- _Exercise objective_:
Return exactly the lines of the records below, starting at the line that contains "else String c EmptyString" and ending at the line that contains "match findFirst pat rest with", with both of those lines kept.

- _Data for processing_:
***
(** * ProdSignal: the analysis route and the response parser

    A shallow embedding of the two pieces of logic of the application:

    - [src/app/page.tsx], [parseAnalysisResults]: the line scanner that turns
      the model's textual answer into problems, features and a top priority;
    - the API route ([retryWithBackoff] and the [POST] handler): input
      validation, prompt assembly, the remote call with exponential backoff
      and the response that is sent back.

    JavaScript strings are modelled by [string], read as sequences of code
    units in the Latin-1 range; JavaScript numbers that count or index are
    modelled by [nat] or [Z]. *)

From Stdlib Require Import String Ascii List ZArith Lia Bool DecimalString.
Import ListNotations.

Open Scope string_scope.
Open Scope list_scope.

(* ================================================================= *)
(** ** The string primitives the code calls *)

Module JsString.

(** The line feed, [split]'s separator in both source files. *)
Definition LF : ascii := "010"%char.

(** The double quote, kept apart so that no literal has to escape it. *)
Definition DQ : ascii := "034"%char.

(** [WhiteSpace] and [LineTerminator] of ECMAScript, as far as they lie in
    the Latin-1 range: TAB, LF, VT, FF, CR, SP and NBSP.  This is the set
    that [trim] strips and that the regular expression class [\s] matches. *)
Definition isWhiteSpace (c : ascii) : bool :=
  match nat_of_ascii c with
  | 9 | 10 | 11 | 12 | 13 | 32 | 160 => true
  | _ => false
  end.

(** JavaScript truthiness of a string: every string but the empty one. *)
Definition truthy (s : string) : bool :=
  match s with
  | EmptyString => false
  | String _ _ => true
  end.

(** [s.startsWith(p)]. *)
Definition startsWith (p s : string) : bool := String.prefix p s.

(** [s.includes(needle)]: [needle] starts at some position of [s]. *)
Fixpoint includes (needle s : string) : bool :=
  startsWith needle s ||
  match s with
  | EmptyString => false
  | String _ rest => includes needle rest
  end.

(** [s.trimStart()]. *)
Fixpoint trimStart (s : string) : string :=
  match s with
  | EmptyString => EmptyString
  | String c rest => if isWhiteSpace c then trimStart rest else s
  end.

(** [s.trimEnd()]: a character goes when it is white space and nothing but
    white space follows it. *)
Fixpoint trimEnd (s : string) : string :=
  match s with
  | EmptyString => EmptyString
  | String c rest =>
      match trimEnd rest with
      | EmptyString => if isWhiteSpace c then EmptyString else String c EmptyString
      | String _ _ as rest' => String c rest'
      end
  end.

(** [s.trim()]. *)
Definition trim (s : string) : string := trimEnd (trimStart s).

(** [s.split('\n')]: the pieces between line feeds; never empty, the empty
    string splits into one empty piece. *)
Fixpoint split_lines (s : string) : list string :=
  match s with
  | EmptyString => [EmptyString]
  | String c rest =>
      if Ascii.eqb c LF then EmptyString :: split_lines rest
      else
        match split_lines rest with
        | [] => [String c EmptyString]
        | l :: ls => String c l :: ls
        end
  end.

(** [pieces.join(sep)]. *)
Fixpoint join (sep : string) (pieces : list string) : string :=
  match pieces with
  | [] => EmptyString
  | [p] => p
  | p :: ps => p ++ sep ++ join sep ps
  end.

(** The suffix of [s] after its first [n] characters. *)
Fixpoint drop (n : nat) (s : string) : string :=
  match n, s with
  | O, _ => s
  | S _, EmptyString => EmptyString
  | S n', String _ rest => drop n' rest
  end.

(** The first occurrence of [pat] in [s]: the text before it and the text
    after it ([StringIndexOf] from position 0). *)
Fixpoint findFirst (pat s : string) : option (string * string) :=
  if startsWith pat s then Some (EmptyString, drop (String.length pat) s)
  else
    match s with
    | EmptyString => None
    | String c rest =>
        match findFirst pat rest with
        | Some (before, after) => Some (String c before, after)
        | None => None
        end
    end.

(** [GetSubstitution] for a string pattern (no capture groups): in the
    replacement text, [$$] stands for a dollar sign, [$&] for the matched
    text, [$`] for the text before the match and [$'] for the text after
    it; every other character, a lone dollar sign included, stands for
    itself. *)
Fixpoint getSubstitution (matched before after replacement : string) : string :=
  match replacement with
  | EmptyString => EmptyString
  | String c tail =>
      if Ascii.eqb c "$" then
        match tail with
        | EmptyString => String c EmptyString
        | String d rest =>
            if Ascii.eqb d "$" then String "$" (getSubstitution matched before after rest)
            else if Ascii.eqb d "&" then matched ++ getSubstitution matched before after rest
            else if Ascii.eqb d "`" then before ++ getSubstitution matched before after rest
            else if Ascii.eqb d "'" then after ++ getSubstitution matched before after rest
            else String c (getSubstitution matched before after tail)
        end
      else String c (getSubstitution matched before after tail)
  end.

(** [s.replace(pat, replacement)] with a string pattern: the first
    occurrence only, the replacement text expanded by [getSubstitution]. *)
Definition replace (pat replacement s : string) : string :=
  match findFirst pat s with
  | None => s
  | Some (before, after) =>
      before ++ getSubstitution pat before after replacement ++ after
  end.

(** [s.replace(/^-\s*/, '')]: a leading dash and the white space after it. *)
Definition stripDash (s : string) : string :=
  match s with
  | String c rest => if Ascii.eqb c "-" then trimStart rest else s
  | EmptyString => s
  end.

(** A template literal's rendering of a natural number: decimal digits. *)
Definition ofNat (n : nat) : string := NilZero.string_of_uint (Nat.to_uint n).

(** [s] holds [needle] somewhere: the property [includes] decides. *)
Definition hasSubstring (needle s : string) : Prop :=
  exists before after, s = (before ++ needle ++ after)%string.

End JsString.

(* ================================================================= *)
(** ** [parseAnalysisResults] of [src/app/page.tsx] *)

Module Parser.
Import JsString.

(** [Partial<Problem>]: [title] is set when the object is created, the
    other fields by later lines, [evidence] when the object is pushed. *)
Record Problem : Type := mkProblem {
  title : string;
  mentionedIn : option string;
  impact : option string;
  evidence : option (list string)
}.

(** [Partial<Feature>]. *)
Record Feature : Type := mkFeature {
  feature : string;
  why : option string;
  effort : option string;
  priority : option string
}.

(** [TopPriority]: created whole, with empty strings. *)
Record TopPriority : Type := mkTopPriority {
  what : string;
  tp_why : string;
  tp_impact : string;
  tp_evidence : string
}.

(** The values [currentSection] takes besides [null]. *)
Inductive Section_ : Type := problems_ | features_ | topPriority_.

Definition Section_eqb (a b : Section_) : bool :=
  match a, b with
  | problems_, problems_ | features_, features_ | topPriority_, topPriority_ => true
  | _, _ => false
  end.

(** The local variables of [parseAnalysisResults]. *)
Record State : Type := mkState {
  problems : list Problem;
  features : list Feature;
  topPriority : option TopPriority;
  currentSection : option Section_;
  currentProblem : option Problem;
  currentFeature : option Feature;
  currentEvidence : list string
}.

(** What [setParsedResults] receives. *)
Record ParsedResults : Type := mkParsedResults {
  r_problems : list Problem;
  r_features : list Feature;
  r_topPriority : option TopPriority
}.

Definition initial : State :=
  mkState [] [] None None None None [].

Definition inSection (st : State) (s : Section_) : bool :=
  match currentSection st with
  | Some s' => Section_eqb s' s
  | None => false
  end.

(** [if (currentProblem && currentProblem.title) { currentProblem.evidence =
    currentEvidence; problems.push(currentProblem) }]: the list of problems
    afterwards. *)
Definition pushProblem (st : State) : list Problem :=
  match currentProblem st with
  | Some p =>
      if truthy (title p)
      then problems st ++ [mkProblem (title p) (mentionedIn p) (impact p) (Some (currentEvidence st))]
      else problems st
  | None => problems st
  end.

(** [if (currentFeature && currentFeature.feature) features.push(currentFeature)]. *)
Definition pushFeature (st : State) : list Feature :=
  match currentFeature st with
  | Some f => if truthy (feature f) then features st ++ [f] else features st
  | None => features st
  end.

(** [line.replace(label, '').trim()]. *)
Definition fieldValue (label line : string) : string :=
  trim (replace label EmptyString line).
***
- _Response to this task_:
      | EmptyString => if isWhiteSpace c then EmptyString else String c EmptyString
      | String _ _ as rest' => String c rest'
      end
  end.

(** [s.trim()]. *)
Definition trim (s : string) : string := trimEnd (trimStart s).

(** [s.split('\n')]: the pieces between line feeds; never empty, the empty
    string splits into one empty piece. *)
Fixpoint split_lines (s : string) : list string :=
  match s with
  | EmptyString => [EmptyString]
  | String c rest =>
      if Ascii.eqb c LF then EmptyString :: split_lines rest
      else
        match split_lines rest with
        | [] => [String c EmptyString]
        | l :: ls => String c l :: ls
        end
  end.

(** [pieces.join(sep)]. *)
Fixpoint join (sep : string) (pieces : list string) : string :=
  match pieces with
  | [] => EmptyString
  | [p] => p
  | p :: ps => p ++ sep ++ join sep ps
  end.

(** The suffix of [s] after its first [n] characters. *)
Fixpoint drop (n : nat) (s : string) : string :=
  match n, s with
  | O, _ => s
  | S _, EmptyString => EmptyString
  | S n', String _ rest => drop n' rest
  end.

(** The first occurrence of [pat] in [s]: the text before it and the text
    after it ([StringIndexOf] from position 0). *)
Fixpoint findFirst (pat s : string) : option (string * string) :=
  if startsWith pat s then Some (EmptyString, drop (String.length pat) s)
  else
    match s with
    | EmptyString => None
    | String c rest =>
        match findFirst pat rest with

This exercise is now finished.